CTO, Anti Evasion, Circle III, Rajasthan, Jaipur Vs. Prasoon Enterprises, Jaipur - (Supreme Court) (26 Mar 2019)
A thing is a part of the other, if other cannot function without it
In facts of present case, the Respondent is engaged in the business of trading of spare parts of mining machinery, steel wire ropes, standard wires, wire rods etc. These goods are subjected to payment of Value Added Tax (VAT) under the Rajasthan Value Added Tax Act, 2003 (VAT Act). The Respondent is a registered dealer under the VAT Act.
The Commercial Tax Officer (CTO) conducted a survey in the Respondent's business premises and it was noticed therein that, the Respondent was charging VAT at the rate of 4% on "Mobile Crane Wire Ropes". The CTO and the Deputy Commissioner were of the view that, the rate of tax chargeable to the goods in question is 12.5% as prescribed in the Residuary Entry in Schedule V under the Act and not 4% as prescribed in Entry 155 of Schedule IV of the VAT Act.
The CTO accordingly initiated the assessment proceedings against the Respondent.

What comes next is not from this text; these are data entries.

(** The queues take every job, and the event makes a job that its schema accepts. *)
Definition accepting : Prop :=
  ∀ n name data o (q : Q), fst (queue_add n name data o q) = Ok tt.
Definition deliverable (event : OutboxEvent) : Prop :=
  is_Some (backgroundJobDataSchema (job_json (outbox_job_data event))).
(** The queue of the event's route has its job. *)
Definition queued (event : OutboxEvent) (q : Q) : Prop :=
  ∃ route j, routeOutboxEvent (out_eventType event) = Some route ∧
    queue_job (rt_queueName route) (outbox_job_id (out_id event)) q = Some j.

Lemma offer_run event s :
  ∃ o q', offer event s = (Ok o, MkStack (world s) q') ∧
    (o = Unroutable ↔ routeOutboxEvent (out_eventType event) = None) ∧
    (o = Accepted → queued event q') ∧
    (o = Refused → accepting → ¬ deliverable event) ∧
    (∀ n i j, queue_job n i (queues s) = Some j → queue_job n i q' = Some j).
Proof using Type*.
  unfold offer, queued. destruct (routeOutboxEvent _) as [route|] eqn:Hr.
  2:{ exists Unroutable, (queues s). destruct s. by split_and!. }
  unfold catch, addOutboxJob, mbind, M_bind, lift, on_queues.
  destruct (parse _ _) as [data|e] eqn:Hp.
  2:{ exists Refused, (queues s). destruct s. split_and!; [done..| |done].
      intros _ _ [data Hd]. unfold parse in Hp. by rewrite Hd in Hp. }
  destruct (queue_add _ _ _ _ _) as [[[]|e] q'] eqn:Ha.
  - exists Accepted, q'. split_and!; [done|done| |done|].
    + intros _. destruct (add_stores _ _ _ _ _ _ Ha) as (j&Hj&_). eauto.
    + intros n i j Hj. by eapply add_keeps.
  - exists Refused, q'. split_and!; [done|done|done| |].
    + intros _ Hacc. pose proof (f_equal fst Ha) as Hf. by rewrite Hacc in Hf.
    + intros n i j Hj. by eapply add_keeps.
Qed.
End offering.
Lemma claim_publishes P w es s s' :
  outbox_ok (outboxEvents (db (world s))) →
  io (claimBatch w batch timeout) s = (Ok es, s') →
  publishes_only P (outboxEvents (db (world s))) (outboxEvents (db (world (Q := Q) s'))).
Proof.
  intros Hok Hrun. apply io_Ok in Hrun as [Hrun _].
  destruct (claim_run w batch timeout (world s) Hok) as (es'&w1&Hc&_&_&Hm&_).
  rewrite Hc in Hrun. simplify_eq. rewrite Hm. intros i r Hr Hs.
  unfold claim_table in Hr. rewrite update_rows_lookup in Hr.
  apply fmap_Some in Hr as (r0&Hr0&->). case_bool_decide; [done|by right].
Qed.
Lemma settle_publishes h w o e s s' :
  (∃ r, outboxEvents (db (world s)) !! out_id e = Some r ∧ same_event e r) →
  (o = Accepted → was_queued h e) →
  io (settle w o e) s = (Ok tt, s') →
  publishes_only (was_queued h) (outboxEvents (db (world s)))
    (outboxEvents (db (world (Q := Q) s'))).
Proof.
  intros (r0&Hr0&Hs0) Ha Hrun. destruct (settle_table w o e s s' Hrun) as (now&upd&->).
  intros i r' Hr' Hs. rewrite changed_at_lookup in Hr'.
  apply fmap_Some in Hr' as (r&Hr&->).
  destruct (bool_decide (i = out_id e) && held w r) eqn:Hb; [left|by right].
  split_bool. subst i. rewrite Hr in Hr0. apply (inj Some) in Hr0 as ->.
  destruct (settled_row_status o e now upd r0) as [[_ ->]|[[Hf _]|[Hf _]]]; [|congruence..].
  eapply was_queued_same; [|by apply Ha].
  eapply same_event_trans; [exact Hs0|apply same_event_settled].
Qed.
Lemma retry_publishes P eventId actor context s s' :
  io (retryOutboxEvent eventId actor context) s = (Ok tt, s') →
  publishes_only P (outboxEvents (db (world s))) (outboxEvents (db (world (Q := Q) s'))).
Proof.
  intros Hrun. destruct (retry_table _ _ _ _ _ Hrun) as (e&now&upd&_&_&_&->).
  intros i r' Hr' Hs. rewrite changed_at_lookup in Hr'.
  apply fmap_Some in Hr' as (r&Hr&->). destruct (_ && _); [done|by right].
Qed.
Lemma retry_ok eventId actor context s s' :
  outbox_ok (outboxEvents (db (world s))) →
  io (retryOutboxEvent eventId actor context) s = (Ok tt, s') →
  outbox_ok (outboxEvents (db (world (Q := Q) s'))).
Proof.
  intros Hok Hrun. destruct (retry_table _ _ _ _ _ Hrun) as (e&now&upd&_&_&_&->).
  intros i r' Hr'. rewrite changed_at_lookup in Hr'.
  apply fmap_Some in Hr' as (r&Hr&->). destruct (Hok _ _ Hr) as [Hid Hl].
  by destruct (_ && _).
Qed.
Lemma settle_ok w o e s s' :
  outbox_ok (outboxEvents (db (world s))) → io (settle w o e) s = (Ok tt, s') →
  outbox_ok (outboxEvents (db (world (Q := Q) s'))).
Proof.
  intros Hok Hrun. destruct (settle_table w o e s s' Hrun) as (now&upd&->).
  intros i r' Hr'. rewrite changed_at_lookup in Hr'.
  apply fmap_Some in Hr' as (r&Hr&->). destruct (Hok _ _ Hr) as [Hid Hl].
  destruct (_ && _); [|done]. rewrite settled_row_id. split; [done|].
  intros Hs. destruct (settled_row_status o e now upd r) as [[? _]|[[? _]|[? _]]]; congruence.
Qed.
Lemma added_sound m m' P v a :
  outbox_ok m → events_added m m' →
  outbox_ok m' ∧ rows_kept v m m' ∧ publishes_only P m m' ∧ simulates a m m'.
Proof.
  intros Hok [Hkeep Hnew]. split_and!.
  - intros i e He. destruct (m !! i) as [e0|] eqn:E.
    + rewrite (Hkeep i e0 E) in He. simplify_eq. by apply Hok.
    + destruct (Hnew i e He E) as (?&?&?&?&?&?&?&->). done.
  - intros i r Hr. eauto.
  - intros i r Hr Hs. destruct (m !! i) as [r0|] eqn:E.
    + rewrite (Hkeep i r0 E) in Hr. by right.
    + destruct (Hnew i r Hr E) as (?&?&?&?&?&?&?&->). done.
  - intros i e He. exists e. auto.
Qed.
Lemma batches_kept h y (W' : gmap string phase) m' :
  consistent h y → (∀ v, rows_kept v (outbox y) m') →
  (∀ v p, W' !! v = Some p → ∃ p', sys_working y !! v = Some p' ∧
     (batch_of p' = batch_of p ∨ ∃ e, batch_of p' = e :: batch_of p)) →
  ∀ v p, W' !! v = Some p → batch_reads v m' (batch_of p).
Proof.
  intros (_&Hb&_) Hk HW v p Hp. eapply batch_reads_kept; [apply Hk|].
  destruct (HW v p Hp) as (p'&Hp'&Hin). destruct (Hb v p' Hp') as [Hd Hr].
  destruct Hin as [<-|[e Hin]]; [done|]. rewrite Hin in *.
  rewrite fmap_cons in Hd. apply list.NoDup_cons in Hd as [_ Hd].
  split; [done|]. intros e' He'. apply Hr. by right.
Qed.
(** Nothing is given back of a payment that does not exist. *)
Lemma adjusted_absent L p : ledger_ok L → entries L !! p = None → adjusted L p = 0.
Proof.
  intros [_ He] Hp. apply msum_zero. intros q e Hq. apply adjustment_idle. intros Ho.
  destruct (He q e Hq) as (_&_&H). rewrite Ho in H.
  destruct H as (_&_&c&Hc&_). congruence.
Qed.

(** An entry posted to the account of its invoice. *)
Lemma post_ok L i p a a' e' :
  ledger_ok L → accounts L !! i = Some a → en_invoice e' = i →
  (∀ e, entries L !! p = Some e →
     en_kind e = en_kind e' ∧ en_invoice e = i ∧ en_original e = en_original e') →
  let L' := MkLedger (<[i := a']> (accounts L)) (<[p := e']> (entries L)) in
  account_ok L' i a' → entry_ok L' p e' →
  (∀ q e, q ≠ p → entries L !! q = Some e → adjusted L' q = adjusted L q ∨ entry_ok L' q e) →
  ledger_ok L'.
Proof.
  intros [Ha He] Hi Hinv Hsame L' Ha' He' Hq. split.
  - intros j b Hj. simpl in Hj. rewrite lookup_insert in Hj.
    destruct (decide (i = j)) as [<-|Hne]; [by simplify_eq|].
    destruct (Ha j b Hj) as (?&?&?&?&Hnet&?). split_and!; try done.
    rewrite Hnet. unfold L'. destruct (entries L !! p) as [e|] eqn:Hp.
    + destruct (Hsame e eq_refl) as (_&?&_).
      rewrite (net_paid_changed _ _ _ _ _ e Hp), !contribution_elsewhere by congruence. lia.
    + rewrite net_paid_new, contribution_elsewhere by congruence. lia.
  - intros q e Hlk. simpl in Hlk. rewrite lookup_insert in Hlk.
    destruct (decide (p = q)) as [<-|Hne]; [by simplify_eq|].
    destruct (Hq q e) as [Hadj|?]; [done..| |done].
    destruct (He q e Hlk) as (Hpos&Hx&Horig). split; [done|]. split.
    + simpl. rewrite lookup_insert. destruct (decide (i = en_invoice e)); [by eexists|done].
    + rewrite Hadj. destruct (en_original e) as [o|]; [|done].
      destruct Horig as (?&?&c&Hc&?&?). split_and!; [done..|]. simpl.
      rewrite lookup_insert. destruct (decide (p = o)) as [<-|].
      * exists e'. destruct (Hsame c Hc) as (?&?&_). split_and!; congruence.
      * by exists c.
Qed.
(** An entry that moves no money. *)
Lemma post_idle_ok L i p a e' :
  ledger_ok L → accounts L !! i = Some a → en_invoice e' = i →
  (∀ e, entries L !! p = Some e →
     en_kind e = en_kind e' ∧ en_invoice e = i ∧ en_original e = en_original e' ∧
     en_status e ≠ PaymentStatus.SUCCEEDED) →
  en_status e' ≠ PaymentStatus.SUCCEEDED → en_original e' = None →
  en_kind e' = PaymentKind.CHARGE → 0 < en_amount e' →
  ledger_ok (MkLedger (accounts L) (<[p := e']> (entries L))).
Proof.
  intros HL Hi Hinv Hsame Hs Ho Hk Hpos.
  set (L' := MkLedger (accounts L) (<[p := e']> (entries L))).
  assert (∀ o, adjusted L' o = adjusted L o) as Hadj.
  { intros o. unfold L'. destruct (entries L !! p) as [e|] eqn:Hp.
    - destruct (Hsame e eq_refl) as (_&_&?&_).
      rewrite (adjusted_changed _ _ _ _ _ e Hp), !adjustment_idle by congruence. lia.
    - rewrite adjusted_new, adjustment_idle by congruence. lia. }
  assert (∀ j, net_paid L' j = net_paid L j) as Hnet.
  { intros j. unfold L'. destruct (entries L !! p) as [e|] eqn:Hp.
    - destruct (Hsame e eq_refl) as (_&_&_&?).
      rewrite (net_paid_changed _ _ _ _ _ e Hp), !contribution_idle by done. lia.
    - rewrite net_paid_new, contribution_idle by done. lia. }
  assert (L' = MkLedger (<[i := a]> (accounts L)) (<[p := e']> (entries L))) as HL'.
  { unfold L'. by rewrite (insert_id (accounts L)). }
  rewrite HL'. apply (post_ok L i p a a e'); [done..| | | |]; rewrite <- ?HL'.
  - intros e He. by destruct (Hsame e He) as (?&?&?&?).
  - destruct (proj1 HL i a Hi) as (?&?&?&?&?&?). by split_and!; rewrite ?Hnet.
  - split; [done|]. split; [rewrite Hinv; by exists a|]. rewrite Ho, Hadj.
    split; [done|]. rewrite bool_decide_eq_false_2 by done.
    destruct (entries L !! p) as [e|] eqn:Hp; [|rewrite adjusted_absent by done; lia].
    destruct (Hsame e eq_refl) as (?&_&Hoe&?).
    destruct (proj2 HL p e Hp) as (_&_&Hb). rewrite Hoe, Ho in Hb.
    rewrite bool_decide_eq_false_2 in Hb by done. lia.
  - intros. left. apply Hadj.
Qed.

The Respondent felt aggrieved and filed appeal before the Deputy Commissioner (Appeals). The Appellate Authority held that, the ropes in question were essentially used in Mobile Cranes as part of the Mobile Cranes. It was held that, a Mobile Crane is not complete and nor it can effectively function without the use of the rope. It was, therefore, held that the rope is a part of a Mobile Crane and chargeable to VAT in accordance with rates prescribed in the Entry 155 of Schedule IV of the Act.
The State (CTO) felt aggrieved and filed appeal before the Rajasthan Tax Board under Section 83 of the VAT Act. By order, the Board dismissed the appeal and affirmed the order of the Deputy Commissioner. The High Court also dismissed the revision and upheld the order of the Board.

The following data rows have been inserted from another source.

(** [persist]: the transaction of [create]. *)
Definition persist_selection (input : CreateOrderInput) (actor : OrderActor)
    (context : SecurityRequestContext) (source : OrderSource) (customer : Customer)
    : Io string :=
  now ← new_date;
  '(price, package) ← select_hosting input source now;
  addOns ← select_add_ons input price now;
  '(domain, existing) ← select_domain input source;
  freshId ← match existing with Some e => mret (ex_domainId e) | None => random_uuid end;
  let part := domain_part input domain existing freshId in
  _ ← require (negb (bool_decide (is_Some part) && negb (String.eqb (pp_currency price) "BDT")))
        (unprocessable "Combined hosting and domain orders require BDT pricing.");
  _ ← require (order_total price part addOns <=? POSTGRES_BIGINT_MAX)
        (unprocessable "The combined order total exceeds the supported range.");
  terms ← match source with
          | SourceCustomer =>
              requireCheckoutTerms https_url (co_acceptedTermsVersion input) now
          | SourceAdmin => mret JNull
          end;
  write_order input actor context source customer price package addOns domain existing
    part freshId terms now.
Definition persist (input : CreateOrderInput) (actor : OrderActor)
    (context : SecurityRequestContext) (source : OrderSource) (allowPending : bool)
    : Io (string + OrderCreationResult) :=
  let adminDomain := bool_decide (is_Some (co_domainOrder input)) in
  _ ← when adminDomain (lockActor (oa_userId actor));
  found ← read (λ d, customers d !! co_customerId input);
  customer ← lift (of_option
    (unprocessable "The selected customer account is not active.")
    (c ← found; if customer_eligible adminDomain allowPending c then Some c else None));
  persisted ← (if adminDomain then find_order_by_key (co_submissionKey input)
               else mret None);
  match persisted with
  | Some persisted =>
      replay ← order_duplicateResult persisted input;
      mret (inr replay)
  | None =>
      orderId ← persist_selection input actor context source customer;
      mret (inl orderId)
  end.
(** [nested]: the caller's transaction is used ([options.transaction]). *)
Definition create_order_for (input : CreateOrderInput) (actor : OrderActor)
    (context : SecurityRequestContext) (source : OrderSource)
    (nested allowPending : bool) : Io OrderCreationResult :=
  _ ← match co_domainOrder input with
      | Some _ =>
          _ ← require (source ==b SourceAdmin)
                (forbidden "Only administrators can choose domain order actions.");
          authorize actor
      | None => mret tt
      end;
  _ ← require (negb (bool_decide (is_Some (co_hostingProvisioningMode input)) &&
                     negb (source ==b SourceAdmin)))
        (forbidden "Only administrators can choose hosting preservation.");
  duplicate ← find_order_by_key (co_submissionKey input);
  match duplicate with
  | Some duplicate => order_duplicateResult duplicate input
  | None =>
      catch
        (created ← (let run := persist input actor context source allowPending in
                    if nested then run else transaction run);
         match created with
         | inr replay => mret replay
         | inl orderId =>
             view ← get_order_unchecked order_view_ok orderId;
             mret (MkOrderResult view false)
         end)
        (λ error,
          if is_unique_violation error then
            raced ← find_order_by_key (co_submissionKey input);
            match raced with
            | Some raced => order_duplicateResult raced input
            | None => throw (conflict
                "Could not allocate a unique order number. Try again.")
            end
          else throw error)
  end.

(** ** Status changes *)
(** packages/database/src/fulfillment.ts *)
Definition item_pending (d : Db) (i : OrderItem) : bool :=
  ((oi_kind i ==b ProductKind.HOSTING) &&
   negb (bool_decide ((svc_status <$> find_unique (services d) svc_orderItemId (Some (oi_id i)))
                      = Some ServiceStatus.ACTIVE))) ||
  ((oi_kind i ==b ProductKind.ADD_ON) && bool_decide (oi_fulfilledAt i = None)).
Definition bills_existing (i : OrderItem) : bool :=
  (oi_kind i ==b ProductKind.DOMAIN) &&
  match oi_provisioningSnapshot i with
  | JObj o => match get "adminDomainAction" o with
              | JStr a => String.eqb a "EXISTING"
              | _ => false
              end
  | _ => false
  end.
Definition fulfillment_complete (orderId : string) (d : Db) : bool :=
  let items := order_items orderId d in
  if bool_decide (items = []) then false
  else if existsb (item_pending d) items then false
  else
    let domainIds := oi_id <$> List.filter (is_kind ProductKind.DOMAIN) items in
    if bool_decide (domainIds = []) then true
    else
      let registered := count_rows (λ r,
        match dom_orderItemId r with
        | Some i => existsb (String.eqb i) domainIds
        | None => false
        end && String.eqb (dom_state r) "REGISTERED") (domains d) in
      let existingIds := oi_id <$> List.filter bills_existing items in
      let existing := edo_domainId <$>
        rows (λ r, existsb (String.eqb (edo_orderItemId r)) existingIds)
             (existingDomainOrders d) in
      let linked := count_rows (λ r,
        existsb (String.eqb (dom_id r)) existing && String.eqb (dom_origin r) "EXISTING" &&
        String.eqb (dom_state r) "REGISTERED") (domains d) in
      registered + linked =? Z.of_nat (length domainIds).
Definition orderFulfillmentComplete (orderId : string) : Io bool :=
  _ ← lock_row "orders" orderId;
  read (fulfillment_complete orderId).

(** The guards a linked domain registration adds to a status change. *)
Definition domain_guard (orderId : string) (next : OrderStatus) : Io unit :=
  domain ← read (λ d, head (rows (λ r,
    match dom_orderItemId r with
    | Some i => existsb (String.eqb i) (oi_id <$> order_items orderId d)
    | None => false
    end) (domains d)));
  match domain with
  | None => mret tt
  | Some domain =>
      operation ← read (λ d, find_unique (registrarOperations d) ro_domainId (dom_id domain));
      _ ← require (negb (next ==b OrderStatus.PROCESSING))
            (conflict "Use the domain registration review to approve this order.");
      require (negb ((next ==b OrderStatus.COMPLETED) ||
                     (bool_decide (is_Some (operation ≫= ro_claimedAt)) &&
                      ((next ==b OrderStatus.CANCELLED) || (next ==b OrderStatus.REJECTED) ||
                       (next ==b OrderStatus.FAILED)))))
        (conflict "Use the domain registration review; a claimed registration requires reconciliation.")
  end.
Definition withdrawn (s : OrderStatus) : bool :=
  (s ==b OrderStatus.CANCELLED) || (s ==b OrderStatus.REJECTED).
Definition order_status_set (next : OrderStatus) (now : Z) (r : Order) : Order :=
  let r := r <| ord_status := next |> in
  if next ==b OrderStatus.COMPLETED then r <| ord_completedAt := Some now |>
  else if withdrawn next then r <| ord_cancelledAt := Some now |> else r.
(** [invoice.updateMany({where: {orderId, status: {in: [DRAFT, UNPAID]}}})]. *)
Definition cancellable_with_order (orderId : string) (r : Invoice) : bool :=
  bool_decide (inv_orderId r = Some orderId) &&
  ((inv_status r ==b InvoiceStatus.DRAFT) || (inv_status r ==b InvoiceStatus.UNPAID)).
Definition cancel_order_invoices (orderId : string) (now : Z) : Io unit :=
  updated ← new_date;
  write (λ d, d <| invoices := update_rows (cancellable_with_order orderId)
    (λ r, r <| inv_status := InvoiceStatus.CANCELLED |> <| inv_cancelledAt := Some now |>
            <| inv_updatedAt := updated |>) (invoices d) |>).
Definition updateStatus_tx (orderId : string) (current : Order) (next : OrderStatus)
    (now : Z) (actor : Identity) (context : SecurityRequestContext) : Io unit :=
  _ ← domain_guard orderId next;
  addOns ← read (λ d, Z.of_nat (length
    (List.filter (is_kind ProductKind.ADD_ON) (order_items orderId d))));
  complete ← (if (next ==b OrderStatus.COMPLETED) && negb (addOns =? 0)
              then orderFulfillmentComplete orderId else mret true);
  _ ← require complete
        (conflict "Finish hosting and add-on fulfillment before completing this order.");
  _ ← update_order orderId (order_status_set next now);
  _ ← when (withdrawn next) (cancel_order_invoices orderId now);
  _ ← when (next ==b OrderStatus.PROCESSING)
        (create_outbox "ORDER" orderId "EMAIL_ORDER_APPROVED"
           ("email:order-approved:" ++ orderId ++ ":" ++
            to_ISO_string (ord_updatedAt current))%string
           (JObj [("schemaVersion", JNum 1); ("orderId", JStr orderId)]));
  log_activity (admin_log actor context "ORDER_STATUS_CHANGED_BY_ADMIN" "ORDER"
    (Some orderId)
    (JObj [("previousStatus", JStr (OrderStatus.to_string (ord_status current)));
           ("status", JStr (OrderStatus.to_string next))])).
Definition updateStatus_check (current : Order) (next : OrderStatus) : result unit :=
  _ ← throw_unless (negb (next ==b OrderStatus.PAID)) (unprocessable
    "An order can be marked paid only by a verified payment workflow.");
  throw_unless (isOrderTransitionAllowed (ord_status current) next)
    (unprocessable ("Order cannot move from " ++ OrderStatus.to_string (ord_status current) ++
      " to " ++ OrderStatus.to_string next ++ ".")%string).
Definition updateStatus (orderId : string) (next : OrderStatus) (actor : Identity)
    (context : SecurityRequestContext) : Io OrderView :=
  found ← read (λ d, orders d !! orderId);
  current ← lift (of_option order_not_found found);
  _ ← lift (updateStatus_check current next);
  now ← new_date;
  _ ← transaction (updateStatus_tx orderId current next now actor context);
  get_order_unchecked order_view_ok orderId.

(** The condition under which an add-on may be marked done. *)
Definition add_on_payable (order : OrderRecord) : bool :=
  match or_invoice order with
  | Some invoice => (inv_status invoice ==b InvoiceStatus.PAID) && (inv_balanceDue invoice =? 0)
  | None => false
  end &&
  ((ord_status (or_order order) ==b OrderStatus.PAID) ||
   (ord_status (or_order order) ==b OrderStatus.PROCESSING)).
Definition fulfillAddOn_tx (orderId itemId : string) (actor : Identity)
    (context : SecurityRequestContext) : Io OrderView :=
  order ← get_order_record orderId;
  item ← lift (of_option order_not_found
    (List.find (λ i, String.eqb (oi_id i) itemId && is_kind ProductKind.ADD_ON i)
       (or_items order)));
  match oi_fulfilledAt item with
  | Some _ => lift (toOrder order_view_ok order)
  | None =>
      _ ← require (add_on_payable order)
            (conflict "Verify full payment before completing this add-on.");
      now ← new_date;
      row ← read (λ d, orderItems d !! itemId);
      row ← lift (of_option RecordNotFound row);
      _ ← write (λ d, d <| orderItems :=
            <[itemId := row <| oi_fulfilledAt := Some now |>]> (orderItems d) |>);
      _ ← log_activity (admin_log actor context "HOSTING_ADD_ON_FULFILLED" "ORDER"
            (Some orderId) (JObj [("orderItemId", JStr itemId)]));
      complete ← (if ord_status (or_order order) ==b OrderStatus.PROCESSING
                  then orderFulfillmentComplete orderId else mret false);
      _ ← when complete (update_order orderId (order_status_set OrderStatus.COMPLETED now));
      get_order_unchecked order_view_ok orderId
  end.
Definition fulfillAddOn (orderId itemId : string) (actor : Identity)
    (context : SecurityRequestContext) : Io OrderView :=
  transaction (fulfillAddOn_tx orderId itemId actor context).
End service.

Mere reading of Entry 155 would go to show that, the goods called Hydraulic excavators (earth moving and mining machinery), Mobile Cranes and Hydraulic Dumpers (including parts thereof) are chargeable to tax at the rate of 4%.

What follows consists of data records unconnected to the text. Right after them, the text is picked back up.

(* ===== verification/HostingAutomation.v ===== *)
(** * Hosting automation

    apps/worker/src/renewal/hosting-automation.service.ts: the jobs that suspend
    a service for an overdue renewal, lift the suspension after payment, and
    carry out a cancellation, through the panel of the service's server.  The
    panel answers over HTTP: [fetch] is one request, [decipher] the AES-256-GCM
    decryption of a stored token and [parse_json] is [JSON.parse]. *)
From S2P Require Import Prelude JsString JsDate Json Money States Database InvoiceNumber InvoiceTotals Invoices BackgroundJobs Payments Gateways Orders HostingServices.

(** ** Payloads *)
Inductive AutomationAction := SUSPEND | UNSUSPEND.
#[export] Instance AutomationAction_eq_dec : EqDecision AutomationAction.
Proof. solve_decision. Defined.
Inductive AutomationPayload :=
| ForInvoice (serviceId invoiceId automationRunId : string)
| ForCancellation (serviceId cancellationId : string).
Definition pl_serviceId (p : AutomationPayload) : string :=
  match p with ForInvoice s _ _ | ForCancellation s _ => s end.
Definition pl_sourceId (p : AutomationPayload) : string :=
  match p with ForInvoice _ i _ => i | ForCancellation _ c => c end.
Definition pl_automationRunId (p : AutomationPayload) : option string :=
  match p with ForInvoice _ _ r => Some r | ForCancellation _ _ => None end.
Definition pl_invoiceId (p : AutomationPayload) : option string :=
  match p with ForInvoice _ i _ => Some i | ForCancellation _ _ => None end.
Definition pl_cancellationId (p : AutomationPayload) : option string :=
  match p with ForInvoice _ _ _ => None | ForCancellation _ c => Some c end.
Definition sourceMetadata (p : AutomationPayload) : list (string * json) :=
  match p with
  | ForInvoice _ i _ => [("invoiceId", JStr i)]
  | ForCancellation _ c => [("cancellationId", JStr c)]
  end.
(** [JSON.stringify(payload)]; identifiers need no escapes. *)
Definition quoted (s : string) : string := (String "034" (s ++ String "034" ""))%string.
Definition payload_text (p : AutomationPayload) : string :=
  let field k v := ("," ++ quoted k ++ ":" ++ quoted v)%string in
  ("{" ++ quoted "schemaVersion" ++ ":1" ++ field "serviceId" (pl_serviceId p) ++
   match p with
   | ForInvoice _ i r => field "invoiceId" i ++ field "automationRunId" r
   | ForCancellation _ c => field "cancellationId" c
   end ++ "}")%string.
Definition payload_json (p : AutomationPayload) : json :=
  JObj ([("schemaVersion", JNum 1); ("serviceId", JStr (pl_serviceId p))] ++
        match p with
        | ForInvoice _ i r => [("invoiceId", JStr i); ("automationRunId", JStr r)]
        | ForCancellation _ c => [("cancellationId", JStr c)]
        end).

The expression "including parts thereof" was inserted in the Entry 155 by an amendment w.e.f. 9th May, 2006. It, therefore, indicates that, the parts of the goods specified in the Entry were not chargeable to tax at the rate of 4% prior to 9th May, 2006 but became chargeable at the rate of 4% only on and after 9th May, 2006.
This Court has laid down the test as to how the Court should decide the question as to whether a particular item is a part of other. The test is "a thing is a part of the other if the other is incomplete without it". In other words, "a thing is a part of the other, if the other cannot function without it".
The Respondent has filed complete literature with a view to show as to how the Mobile cranes are designed, structured, built and operated in the field when it put to its ultimate use by the consumer. Mere perusal of the literature would go to show that, the Mobile Cranes are not complete without the wire ropes. In order to use the Mobile Cranes and make them operational, the use of wire ropes is essential. If wire ropes are not fitted in the Mobile Cranes, they will not function much less effectively. The Mobile Crane Wire Rope is an essential part of the Mobile Crane and, therefore, falls in Entry 155 of Schedule IV of the VAT Act. It is, therefore, taxable at the rates prescribed for the goods specified in Entry 155. Appeal dismissed.